If the topline numbers of today’s jobs report weren’t depressing enough, consider some other facts that, taken together, strongly suggest that we are in a serious economic crisis. Let’s start with the basics. The unemployment rate crept up to 9.2% in June. Only 18,000 jobs were added to the economy. Manufacturing gained 6000 jobs. Combined with May’s revision to a 2000 manufacturing job loss, that means that the manufacturing jobs recovery has topped out—we’re stagnant after a period of sustained manufacturing job gains.
Now, the rest of the story. Wages fell last month, which is a horrible sign. The percentage of adults working is at an all-time low. There is fresh evidence that the manufacturing rebound is a mirage—the product of a weak dollar and monetary stimulus by the Federal Reserve. The jobs market in America is behaving like we are in an economic contraction, not a recovery.
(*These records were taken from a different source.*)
(* ===== verification/Replay.v ===== *)
(** * Repeated requests

    [fence] and [arm] remember their answer under the identity of the request.  A request that comes
    again, at any later time and in any later process, gets the same answer and changes nothing: a
    repeated [arm] does not arm a cell that was fenced in the meantime. *)

From stdpp Require Import base gmap sets list strings relations fin_maps numbers options.
From S2P Require Import Prelude Effects Types Canonical Intent HostContracts Store Records HostModel World Gate Acceptance Journal Protocol Scenario Safety Guarantees.
#[local] Open Scope string_scope.

Section replay.
Context `{Crypto} `{Encoder Payload} `{UuidCrate} `{World} `{Serialize Payload}.

(** The answer to the request [q] is on record, under the fingerprint [f]. *)
Definition answered (kind : string) (q : Id) (f : Digest) (rc : GateReceipt) (s : HostStore) : Prop :=
  ∃ d, key_digest q = Some d ∧ entry s (slot kind d) = Some (doc GATE_RECEIPT (f, rc)).

Lemma answered_stays kind q f rc s t :
  answered kind q f rc s → memb kind once_kinds = true → journal_le s t → answered kind q f rc t.
Proof.
  intros (d & Hd & He) Hk Hle. exists d. split; [done|].
  by rewrite (once_stays _ _ _ _ Hle Hk) by (by rewrite He).
Qed.

Lemma answered_unique kind q f rc f' rc' s :
  answered kind q f rc s → answered kind q f' rc' s → f' = f ∧ rc' = rc.
Proof.
  intros (d & Hd & He) (d' & Hd' & He'). rewrite Hd in Hd'. injection Hd' as <-.
  rewrite He in He'. apply (inj Some) in He'. injection He' as -> ->. done.
Qed.

Lemma answer_replayed row f (s : HostStore) rc t :
  replay row f s = (Ok rc, t) → t = s ∧ Record.document row = doc GATE_RECEIPT (f, rc).
Proof.
  unfold replay. intros ([d r] & ? & [Hd%decode_ok <-]%lift_ok & Hr)%st_bind_ok.
  apply st_bind_ok in Hr as ([] & ? & [Hg <-]%guard_not_ok & [<- <-]%st_ret_ok). bool_simpl.
  apply dec_stable in Hg as ->. done.
Qed.

Lemma seal_gate_answers kind d row q b cell st f (s : HostStore) rc t :
  seal_gate (slot kind d) row q b cell st f s = (Ok rc, t) →
  entry t (slot kind d) = Some (doc GATE_RECEIPT (f, rc)).
Proof.
  unfold seal_gate. intros (r1 & s1 & _ & Hr)%st_bind_ok.
  apply st_bind_ok in Hr as ([n j] & s2 & _ & Hr).
  apply st_bind_ok in Hr as (r3 & s3 & (_ & _ & Hput)%put_entry & [<- <-]%st_ret_ok).
  by rewrite Hput, decide_True.
Qed.

(** Either transaction: it answers anew, or repeats the answer on record and leaves the store. *)
Lemma fence_tx_answers q f b cell epoch scopes blocks (s : HostStore) rc replayed t :
  fence_tx q f b cell epoch scopes blocks s = (Ok (rc, replayed), t) →
  answered "fence-request" q f rc t ∧
  (replayed = true → t = s) ∧
  (replayed = false → ∀ f' rc', ¬ answered "fence-request" q f' rc' s).
Proof.
  unfold fence_tx. intros (k & ? & (-> & d & Hd & ->)%key_ok & Hr)%st_bind_ok.
  apply st_bind_ok in Hr as (old & ? & (-> & Hold & _)%get_entry & Hr). destruct old as [old|].
  - apply st_bind_ok in Hr as (rc' & ? & [-> Hdoc]%answer_replayed & [[= <- <-] <-]%st_ret_ok).
    split_and!; [|done..]. exists d. cbn in Hold. by rewrite Hold, Hdoc.
  - apply st_bind_ok in Hr as ([row st] & ? & _ & Hr).
    apply st_bind_ok in Hr as ([] & ? & _ & Hr). cbv zeta in Hr.
    apply st_bind_ok in Hr as (rc' & u & Hseal%seal_gate_answers & [[= <- <-] <-]%st_ret_ok).
    split_and!; [by exists d|done|]. intros _ f' rc'' (d' & Hd' & He). rewrite Hd in Hd'. injection Hd' as <-.
    by rewrite Hold in He.
Qed.

Lemma arm_tx_answers q f b cell epoch scopes clear (s : HostStore) rc replayed t :
  arm_tx q f b cell epoch scopes clear s = (Ok (rc, replayed), t) →
  answered "arm-request" q f rc t ∧
  (replayed = true → t = s) ∧
  (replayed = false → ∀ f' rc', ¬ answered "arm-request" q f' rc' s).
Proof.
  unfold arm_tx. intros (k & ? & (-> & d & Hd & ->)%key_ok & Hr)%st_bind_ok.
  apply st_bind_ok in Hr as (old & ? & (-> & Hold & _)%get_entry & Hr). destruct old as [old|].
  - apply st_bind_ok in Hr as (rc' & ? & [-> Hdoc]%answer_replayed & [[= <- <-] <-]%st_ret_ok).
    split_and!; [|done..]. exists d. cbn in Hold. by rewrite Hold, Hdoc.
  - apply st_bind_ok in Hr as ([row st] & ? & _ & Hr).
    apply st_bind_ok in Hr as ([] & ? & _ & Hr). cbv zeta in Hr.
    apply st_bind_ok in Hr as (rc' & u & Hseal%seal_gate_answers & [[= <- <-] <-]%st_ret_ok).
    split_and!; [by exists d|done|]. intros _ f' rc'' (d' & Hd' & He). rewrite Hd in Hd'. injection Hd' as <-.
    by rewrite Hold in He.
Qed.

(** What a successful [fence] or [arm] did, with the fingerprint of its arguments. *)
Lemma fence_answers caller q cell epoch scopes blocks c rc d :
  fence caller q cell epoch scopes blocks c = (Ok rc, d) →
  ∃ f replayed, canonical_digest "RX-HOST-FENCE-v1" (cell, epoch, scopes, blocks) = Ok f ∧
    answered "fence-request" q f rc (Core.store d) ∧
    (replayed = true → Core.store d = Core.store c ∧ Core.armed d = Core.armed c) ∧
    (replayed = false → ∀ f' rc', ¬ answered "fence-request" q f' rc' (Core.store c)).
Proof.
  unfold fence. intros ([] & c1 & Q1%quiet_ok & Hrun)%st_bind_ok; [|apply _].
  apply st_bind_ok in Hrun as (bs & ? & [_ <-]%gets_ok & Hrun).
  apply st_bind_ok in Hrun as (b & ? & [_ <-]%require_ok & Hrun).
  apply st_bind_ok in Hrun as ([] & ? & [_ <-]%lift_ok & Hrun).
  apply st_bind_ok in Hrun as (f & ? & [Hf <-]%lift_ok & Hrun).
  apply st_bind_ok in Hrun as (boot & ? & [_ <-]%gets_ok & Hrun).
  apply st_bind_ok in Hrun as ([rc' replayed] & c2 & (w & s & Htx & ->)%transact_ok & Hrun).
  apply st_bind_ok in Hrun as ([] & c3 & Hc3 & [<- <-]%st_ret_ok).
  rewrite (q_store _ _ Q1) in Htx. apply fence_tx_answers in Htx as (Ha & Hsame & Hnew).
  exists f, replayed. split; [by destruct (canonical_digest _ _); simplify_eq/=|].
  destruct replayed.
  - apply st_ret_ok in Hc3 as [_ <-]. split_and!; [done| |done]. intros _. cbn.
    split; [by apply Hsame|]. apply (q_armed _ _ Q1).
  - apply modify_ok in Hc3 as <-. done.
Qed.

Lemma arm_answers caller q cell epoch scopes clear c rc d :
  arm caller q cell epoch scopes clear c = (Ok rc, d) →
  ∃ f replayed, canonical_digest "RX-HOST-ARM-v1" (cell, epoch, scopes, clear) = Ok f ∧
    answered "arm-request" q f rc (Core.store d) ∧
    (replayed = true → Core.store d = Core.store c ∧ Core.armed d = Core.armed c) ∧
    (replayed = false → ∀ f' rc', ¬ answered "arm-request" q f' rc' (Core.store c)).
Proof.
  unfold arm. intros ([] & c1 & Q1%quiet_ok & Hrun)%st_bind_ok; [|apply _].
  apply st_bind_ok in Hrun as ([] & c2 & Q2%quiet_ok & Hrun); [|apply _].
  apply st_bind_ok in Hrun as (tg & c3 & Q3%quiet_ok & Hrun); [|apply _].
  pose proof (transitivity Q1 (transitivity Q2 Q3)) as Q.
  apply st_bind_ok in Hrun as (f & ? & [Hf <-]%lift_ok & Hrun).
  apply st_bind_ok in Hrun as (boot & ? & [_ <-]%gets_ok & Hrun).
  apply st_bind_ok in Hrun as ([rc' replayed] & c4 & (w & s & Htx & ->)%transact_ok & Hrun).
  apply st_bind_ok in Hrun as ([] & c5 & Hc5 & [<- <-]%st_ret_ok).
  rewrite (q_store _ _ Q) in Htx. apply arm_tx_answers in Htx as (Ha & Hsame & Hnew).
  exists f, replayed. split; [by destruct (canonical_digest _ _); simplify_eq/=|].
  destruct replayed; cbn [negb andb] in Hc5.
  - apply st_ret_ok in Hc5 as [_ <-]. split_and!; [done| |done]. intros _. cbn.
    split; [by apply Hsame|]. apply (q_armed _ _ Q).
  - destruct (bool_decide _).
    + by apply modify_ok in Hc5 as <-.
    + by apply st_ret_ok in Hc5 as [_ <-].
Qed.

(** A fence request that comes again, in any later state and process, is answered with the
    receipt of the first answer and changes neither the journal nor what is armed; it is answered
    only if its cell, epoch, scopes and blocks have the digest of the first request's. *)
Theorem repeated_fence_gets_the_first_answer c caller q cell epoch scopes blocks rc d h
    caller' cell' epoch' scopes' blocks' rc' e :
  host_reachable (Up c) → fence caller q cell epoch scopes blocks c = (Ok rc, d) →
  rtc host_step (Up d) (Up h) → fence caller' q cell' epoch' scopes' blocks' h = (Ok rc', e) →
  rc' = rc ∧ Core.store e = Core.store h ∧ Core.armed e = Core.armed h ∧
  canonical_digest "RX-HOST-FENCE-v1" (cell', epoch', scopes', blocks')
  = canonical_digest "RX-HOST-FENCE-v1" (cell, epoch, scopes, blocks).
Proof.
  intros Hc Hrun Hsteps Hagain. assert (host_reachable (Up d)) as Hd.
  { eapply reachable_step; [done|]. apply (command_step (Fence caller q cell epoch scopes blocks)).
    cbn [exec]. by eapply ignore_ok. }
  destruct (steps_keep _ _ Hd Hsteps) as [Hh Hle].
  apply fence_answers in Hrun as (f & _ & Hf & Ha & _).
  eapply (answered_stays _ _ _ _ _ (Core.store h)) in Ha; [|done..].
  apply fence_answers in Hagain as (f' & replayed & Hf' & Ha' & Hsame & Hnew).
  destruct replayed; [|by destruct (Hnew eq_refl _ _ Ha)]. destruct (Hsame eq_refl) as [Hst Harm].
  rewrite Hst in Ha'. destruct (answered_unique _ _ _ _ _ _ _ Ha Ha') as [-> ->].
  split_and!; [done..|congruence].
Qed.

(** An arm request that comes again, in any later state and process, is answered with the
    receipt of the first answer and changes neither the journal nor what is armed: a repeated request
    cannot arm a cell that was fenced or restarted since. *)
Theorem repeated_arm_does_not_arm c caller q cell epoch scopes clear rc d h
    caller' cell' epoch' scopes' clear' rc' e :
  host_reachable (Up c) → arm caller q cell epoch scopes clear c = (Ok rc, d) →
  rtc host_step (Up d) (Up h) → arm caller' q cell' epoch' scopes' clear' h = (Ok rc', e) →
  rc' = rc ∧ Core.store e = Core.store h ∧ Core.armed e = Core.armed h ∧
  canonical_digest "RX-HOST-ARM-v1" (cell', epoch', scopes', clear')
  = canonical_digest "RX-HOST-ARM-v1" (cell, epoch, scopes, clear).
Proof.
  intros Hc Hrun Hsteps Hagain. assert (host_reachable (Up d)) as Hd.
  { eapply reachable_step; [done|]. apply (command_step (Arm caller q cell epoch scopes clear)).
    cbn [exec]. by eapply ignore_ok. }
  destruct (steps_keep _ _ Hd Hsteps) as [Hh Hle].
  apply arm_answers in Hrun as (f & _ & Hf & Ha & _).
  eapply (answered_stays _ _ _ _ _ (Core.store h)) in Ha; [|done..].
  apply arm_answers in Hagain as (f' & replayed & Hf' & Ha' & Hsame & Hnew).
  destruct replayed; [|by destruct (Hnew eq_refl _ _ Ha)]. destruct (Hsame eq_refl) as [Hst Harm].
  rewrite Hst in Ha'. destruct (answered_unique _ _ _ _ _ _ _ Ha Ha') as [-> ->].
  split_and!; [done..|congruence].
Qed.
End replay.

(** ** Witnesses *)

#[local] Existing Instances Run.crypto Run.encoder Run.uuid Run.world Run.payload_value.

(** [fenced_3] asked to fence again; the restarted Host asked to arm again. *)
Definition fenced_again : Core :=
  (fence Run.caller "fence-1" Run.cell 2 Run.scopes_2 {["block"]} Run.fenced_3).2.

Lemma run_fenced_again : ∃ rc,
  fence Run.caller "fence-1" Run.cell 2 Run.scopes_2 {["block"]} Run.fenced_3 = (Ok rc, fenced_again).
Proof. unfold fenced_again. apply (run_ok _ _ _ eq_refl). vm_compute. reflexivity. Qed.
Lemma run_armed_4 : ∃ rc,
  arm Run.caller "arm-1" Run.cell 1 Run.scopes_1 ∅ Run.host_3 = (Ok rc, Run.host_4).
Proof. unfold Run.host_4. apply (run_ok _ _ _ eq_refl). vm_compute. reflexivity. Qed.
Lemma run_rearmed : ∃ rc,
  arm Run.caller "arm-1" Run.cell 1 Run.scopes_1 ∅ Run.rebound = (Ok rc, Run.rearmed).
Proof. unfold Run.rearmed. apply (run_ok _ _ _ eq_refl). vm_compute. reflexivity. Qed.
Lemma run_rebound : rtc host_step (Up Run.host_4) (Up Run.rebound).
Proof.
  eapply rtc_l; [apply host_halt|].
  apply (rtc_l _ _ (Up Run.restarted)).
  - unfold Run.restarted. apply (host_open [Run.binding]), run_unit. vm_compute. reflexivity.
  - unfold Run.rebound. apply rtc_once, (command_step (BindPlatform Run.caller)), run_unit.
    vm_compute. reflexivity.
Qed.
#[local] Opaque Run.host_3 Run.host_4 Run.fenced_3 Run.restarted Run.rebound Run.rearmed.

Lemma repeated_fence_gets_the_first_answer_witness :
  ∃ rc, fence Run.caller "fence-1" Run.cell 2 Run.scopes_2 {["block"]} Run.fenced_3
        = (Ok rc, fenced_again) ∧ Core.store fenced_again = Core.store Run.fenced_3.
Proof.
  destruct run_fenced_3 as [rc Hrc], run_fenced_again as [rc' Hrc']. exists rc'. split; [exact Hrc'|].
  destruct (repeated_fence_gets_the_first_answer _ _ _ _ _ _ _ _ _ _ _ _ _ _ _ _ _
    run_reachable_3 Hrc (rtc_refl _ _) Hrc') as (_ & Hst & _). exact Hst.
Defined.

Lemma repeated_arm_does_not_arm_witness :
  Core.armed Run.rearmed = Core.armed Run.rebound ∧ Run.cell ∉ Core.armed Run.rearmed.
Proof.
  destruct run_armed_4 as [rc Hrc], run_rearmed as [rc' Hrc'].
  destruct (repeated_arm_does_not_arm _ _ _ _ _ _ _ _ _ _ _ _ _ _ _ _ _
    run_reachable_3 Hrc run_rebound Hrc') as (_ & _ & Harm & _).
  split; [exact Harm|]. apply (bool_decide_unpack _). vm_compute. exact I.
Defined.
Meanwhile, there is no sign that the Administration, Congress, or any Republican running for President has a credible plan to create jobs in America. House Republicans want to slash job-supporting infrastructure investment. The President and congressional leaders are engaged in an austerity race that will only lead to more job loss, given the fragile state of our economy. No one seems to understand that the best deficit reduction mechanisms are creating manufacturing jobs and slashing our trade deficit.
One last thing. While everyone would like to see the budget deficit trimmed, the American people want jobs first. Why is that so hard for our leaders to understand?